A helicopter from the Colorado Division of Fire Protection and Control had been busy fighting wildfires, but eventually was freed up to transport boats, motors, pumps and the 5-gallon buckets of rotenone itself to the lakes. Workers mixed the chemical with water. It was administered from a boat throughout the lake, in volumes dictated by the water’s depth. The mixture shaded the water slightly white, a change that diminishes within several hours.
To apply rotenone to streams, workers spread out drips that added the rotenone/water solution to the flow every 15 seconds. A four-hour drip produced the desired solution throughout the streams.
The chemical works quickly. At one of the drip stations, Alves noticed that as soon as the organic green dye marker reached him from a drip point upstream, fish started dying. Workers also sprayed backwaters where fish might be lurking.
Rotenone, though extremely toxic to fish and some insects, is “harmless to man and all warmblooded vertebrates,” according to the journal Nature. Alves notes that it breaks down quickly in streams, but in lakes, at a water temperature of 50 degrees, takes about 28 days to decompose.
Then, the waiting begins. The dead fish decompose and, if all goes perfectly, the waterways will be clear for stocking. First, the water is tested — environmental DNA sampling comes in handy here — to make sure no fish survived that could taint the reintroduction of the native Rio Grande.
“You’ve got to wait and see,”Alves said. “We’ll do a lot of sampling, electrofishing in the streams, gill netting in the lakes, probably use environmental DNA, and test to see if there are genetic markers. We use that as a confirming tool.”
If any fish remain, CPW will come back and repeat the process.
“If there’s zero live fish,” Alves said, “we’ll start to restock in the fall.”
Typically, CPW uses airplanes to stock the high mountain lakes. Workers on foot or on horseback, and sometimes by helicopter, stock the streams.
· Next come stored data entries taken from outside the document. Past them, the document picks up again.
(* ===== verification/Addresses.v ===== *)
(** * Text and network addresses of the standard library

    What [src/tracker/mod.rs] uses of Rust's standard library:
    [String::from_utf8_lossy], [SocketAddr], and [str::parse::<IpAddr>], the
    strict dotted-quad and RFC 4291 parser of [core::net]. *)

From S2P Require Export Errors.
From S2P Require Export Paths.

(** ** Lossy UTF-8 *)

Module Utf8.

Definition REPLACEMENT : list byte := [xef; xbf; xbd].

Definition within (lo hi : Z) (o : option byte) : bool :=
  match o with Some b => (lo <=? b2z b) && (b2z b <=? hi) | None => false end.

Definition is_cont (o : option byte) : bool := within 128 191 o.

(** The second byte of a three or four byte character. *)
Definition second_ok (first : Z) (o : option byte) : bool :=
  if first =? 224 then within 160 191 o
  else if first =? 237 then within 128 159 o
  else if first =? 240 then within 144 191 o
  else if first =? 244 then within 128 143 o
  else is_cont o.

(** How many bytes the decoder takes at the head of a text, and whether they
    are a character: an ill-formed sequence stops before the first byte that
    cannot continue it. *)
Definition next (b : byte) (rest : list byte) : nat * bool :=
  let z := b2z b in
  if z <? 128 then (1%nat, true)
  else if (194 <=? z) && (z <=? 223) then
    if is_cont (rest !! 0%nat) then (2%nat, true) else (1%nat, false)
  else if (224 <=? z) && (z <=? 239) then
    if negb (second_ok z (rest !! 0%nat)) then (1%nat, false)
    else if negb (is_cont (rest !! 1%nat)) then (2%nat, false) else (3%nat, true)
  else if (240 <=? z) && (z <=? 244) then
    if negb (second_ok z (rest !! 0%nat)) then (1%nat, false)
    else if negb (is_cont (rest !! 1%nat)) then (2%nat, false)
    else if negb (is_cont (rest !! 2%nat)) then (3%nat, false) else (4%nat, true)
  else (1%nat, false).

(** Every step takes a byte: the length is enough fuel. *)
Fixpoint lossy_f (fuel : nat) (l : list byte) : str :=
  match fuel, l with
  | S fuel', b :: rest =>
      let '(n, valid) := next b rest in
      (if valid then take n l else REPLACEMENT) ++ lossy_f fuel' (drop n l)
  | _, _ => []
  end.

(** [String::from_utf8_lossy(l).into_owned()]. *)
Definition from_utf8_lossy (l : list byte) : str := lossy_f (length l) l.

Lemma lossy_ascii_f fuel l :
  (length l ≤ fuel)%nat → Forall (λ b, b2z b < 128) l → lossy_f fuel l = l.
Proof.
  revert l. induction fuel as [|fuel IH]; intros l Hl Ha.
  - by destruct l; [|cbn in Hl; lia].
  - destruct Ha as [|b l Hb Ha]; [done|]. cbn [lossy_f]. unfold next. cbv zeta.
    destruct (Z.ltb_spec (b2z b) 128); [|lia]. cbn. rewrite drop_0. f_equal.
    apply IH; [cbn in Hl; lia|done].
Qed.

(** ASCII text is kept as it is. *)
Lemma from_utf8_lossy_ascii l : Forall (λ b, b2z b < 128) l → from_utf8_lossy l = l.
Proof. by apply lossy_ascii_f. Qed.
End Utf8.

(** ** IP addresses *)

Inductive IpAddr : Type :=
  | V4 (octets : list byte)
  | V6 (octets : list byte).

#[export] Instance IpAddr_eq_dec : EqDecision IpAddr.
Proof. solve_decision. Defined.

Module SocketAddr.
Record t : Type := mk { ip : IpAddr; port : Z }.

#[global] Instance t_eq_dec : EqDecision t.
Proof. solve_decision. Defined.

Definition is_ipv6 (a : t) : bool := match ip a with V6 _ => true | V4 _ => false end.

(** Four or sixteen octets and a 16-bit port. *)
Definition wf (a : t) : Prop :=
  match ip a with V4 o => length o = 4%nat | V6 o => length o = 16%nat end ∧ in_word 16 (port a).
End SocketAddr.

Module IpParser.

Definition dot : byte := x2e.
Definition colon : byte := x3a.

(** [char::to_digit]. *)
Definition to_digit (radix : Z) (b : byte) : option Z :=
  let z := b2z b in
  let d := if (48 <=? z) && (z <=? 57) then Some (z - 48)
           else if (97 <=? z) && (z <=? 102) then Some (z - 87)
           else if (65 <=? z) && (z <=? 70) then Some (z - 55) else None in
  d ≫= λ d, if d <? radix then Some d else None.

(** The loop of [read_number]: the value, the number of digits and the rest. *)
Fixpoint read_digits (radix : Z) (max_digits count : nat) (result : Z) (l : list byte)
  : option (Z * nat * list byte) :=
  match l with
  | [] => Some (result, count, [])
  | c :: l' =>
      match to_digit radix c with
      | Some d =>
          if (max_digits <? S count)%nat then None
          else read_digits radix max_digits (S count) (result * radix + d) l'
      | None => Some (result, count, l)
      end
  end.

Definition read_number (width radix : Z) (max_digits : nat) (allow_zero_prefix : bool)
    (l : list byte) : option (Z * list byte) :=
  '(z, count, rest) ← read_digits radix max_digits 0 0 l;
  if (count =? 0)%nat then None
  else if negb allow_zero_prefix && bool_decide (l !! 0%nat = Some x30) && (1 <? count)%nat then None
  else if z <? 2 ^ width then Some (z, rest) else None.

Definition read_separator {A} (sep : byte) (i : nat) (inner : list byte → option (A * list byte))
    (l : list byte) : option (A * list byte) :=
  if (i =? 0)%nat then inner l
  else match l with
       | c :: l' => if bool_decide (c = sep) then inner l' else None
       | [] => None
       end.

Fixpoint read_octets (n i : nat) (l : list byte) : option (list Z * list byte) :=
  match n with
  | O => Some ([], l)
  | S n' =>
      '(o, l) ← read_separator dot i (read_number 8 10 3 false) l;
      '(os, l) ← read_octets n' (S i) l;
      Some (o :: os, l)
  end.

Definition read_ipv4_addr (l : list byte) : option (list byte * list byte) :=
  (λ p, (map z2b p.1, p.2)) <$> read_octets 4 0 l.

(** The groups read, whether the last two are an embedded IPv4 address, and
    the rest; [n] slots are left, the next has index [i]. *)
Fixpoint read_groups (n i : nat) (l : list byte) : list (list byte) * bool * list byte :=
  match n with
  | O => ([], false, l)
  | S n' =>
      match (if (2 <=? n)%nat then read_separator colon i read_ipv4_addr l else None) with
      | Some (o, l') => ([take 2 o; drop 2 o], true, l')
      | None =>
          match read_separator colon i (read_number 16 16 4 true) l with
          | Some (g, l') =>
              let '(gs, v4, l'') := read_groups n' (S i) l' in (be_encode 2 g :: gs, v4, l'')
          | None => ([], false, l)
          end
      end
  end.

Definition read_ipv6_addr (l : list byte) : option (list byte * list byte) :=
  let '(head, head_ipv4, l) := read_groups 8 0 l in
  if (length head =? 8)%nat then Some (concat head, l)
  else if head_ipv4 then None
  else
    match l with
    | c1 :: c2 :: l =>
        if bool_decide (c1 = colon) && bool_decide (c2 = colon) then
          let '(tail, _, l) := read_groups (8 - (length head + 1)) 0 l in
          Some (concat head ++ replicate (2 * (8 - length head - length tail)) x00 ++ concat tail, l)
        else None
    | _ => None
    end.

(** [s.parse::<IpAddr>()]: the whole text is one address. *)
Definition parse (s : str) : option IpAddr :=
  '(a, rest) ← match read_ipv4_addr s with
               | Some (o, rest) => Some (V4 o, rest)
               | None => (λ p, (V6 p.1, p.2)) <$> read_ipv6_addr s
               end;
  match rest with [] => Some a | _ => None end.
End IpParser.

(** ** A parsed address has its four or sixteen octets *)

Section parser.
Import IpParser.

Lemma read_octets_length n i l os rest : read_octets n i l = Some (os, rest) → length os = n.
Proof.
  revert i l os rest. induction n as [|n IH]; intros i l os rest; cbn [read_octets]; [naive_solver|].
  intros ([o l1] & _ & H1)%bind_Some. apply bind_Some in H1 as ([os' l2] & H2 & [= <- _]).
  cbn. f_equal. by eapply IH.
Qed.

Lemma read_ipv4_length l o rest : read_ipv4_addr l = Some (o, rest) → length o = 4%nat.
Proof.
  unfold read_ipv4_addr. intros ([os r] & Hr & [= -> _])%fmap_Some.
  cbn. rewrite length_map. by eapply read_octets_length.
Qed.

Lemma read_separator_Some {A} sep i (inner : list byte → option (A * list byte)) l r :
  read_separator sep i inner l = Some r → ∃ l', inner l' = Some r.
Proof.
  unfold read_separator. destruct (i =? 0)%nat; [eauto|].
  destruct l; [done|]. case_bool_decide; [eauto|done].
Qed.

Lemma read_groups_length n i l gs v4 rest :
  read_groups n i l = (gs, v4, rest) →
  (length gs ≤ n)%nat ∧ length (concat gs) = (2 * length gs)%nat.
Proof.
  revert i l gs v4 rest. induction n as [|n IH]; intros i l gs v4 rest; cbn [read_groups];
    [by intros [= <- _ _]|].
  destruct (if (2 <=? S n)%nat then _ else None) as [[o l1]|] eqn:H4.
  - destruct (Nat.leb_spec 2 (S n)); [|done]. intros [= <- _ _].
    apply read_separator_Some in H4 as [l' Ho%read_ipv4_length].
    cbn. rewrite app_nil_r, length_app, length_take, length_drop. lia.
  - clear H4. destruct (read_separator _ _ _ _) as [[g l1]|]; [|intros [= <- _ _]; cbn; lia].
    destruct (read_groups n (S i) l1) as [[gs' v'] l2] eqn:Hg. intros [= <- _ _].
    apply IH in Hg as [? ?]. cbn [length concat]. rewrite length_app. cbn. lia.
Qed.

Lemma read_ipv6_length l o rest : read_ipv6_addr l = Some (o, rest) → length o = 16%nat.
Proof.
  unfold read_ipv6_addr. destruct (read_groups 8 0 l) as [[head v4] l1] eqn:Hh.
  apply read_groups_length in Hh as [Hh Hc].
  destruct (Nat.eqb_spec (length head) 8) as [H8|H8]; [intros [= <- _]; lia|].
  destruct v4; [done|]. destruct l1 as [|c1 [|c2 l2]]; [done|done|].
  destruct (_ && _); [|done].
  destruct (read_groups (8 - (length head + 1)) 0 l2) as [[tail v'] l3] eqn:Ht.
  apply read_groups_length in Ht as [Ht Hct]. intros [= <- _].
  rewrite !length_app, length_replicate. lia.
Qed.

Lemma parse_wf s a p : parse s = Some a → in_word 16 p → SocketAddr.wf (SocketAddr.mk a p).
Proof.
  intros Hp Hw. split; [|done]. cbn. unfold parse in Hp.
  apply bind_Some in Hp as ([a' rest] & Hp & Hr). destruct rest; [|done].
  injection Hr as ->. destruct (read_ipv4_addr s) as [[o r]|] eqn:H4.
  - injection Hp as <- ->. by eapply read_ipv4_length.
  - apply fmap_Some in Hp as ([o r] & H6 & [= -> _]). by eapply read_ipv6_length.
Qed.
End parser.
By stocking fish in a variety of age groups, managers can hasten the turnaround.
The Sand Creek drainage, with its hiking trails and beautiful vistas, is a highly used area, Alves said. Though remote, it’s only about an hour-and-a-half hike in from the trail head. What he wants people to understand is that what the CPW is doing “is definitely the right thing.” Yes, the fish are all gone — but that’s only temporary.
“As soon as we can, we’ll put in Rio Grande cutthroat trout, really a pretty fish, growing to the same size they’re used to catching, a 15- or 16-inch fish,” he said. “So they’re temporarily losing their opportunity, but it’ll come back. I predict within five years, they’ll see really good cutthroat trout in the lakes.”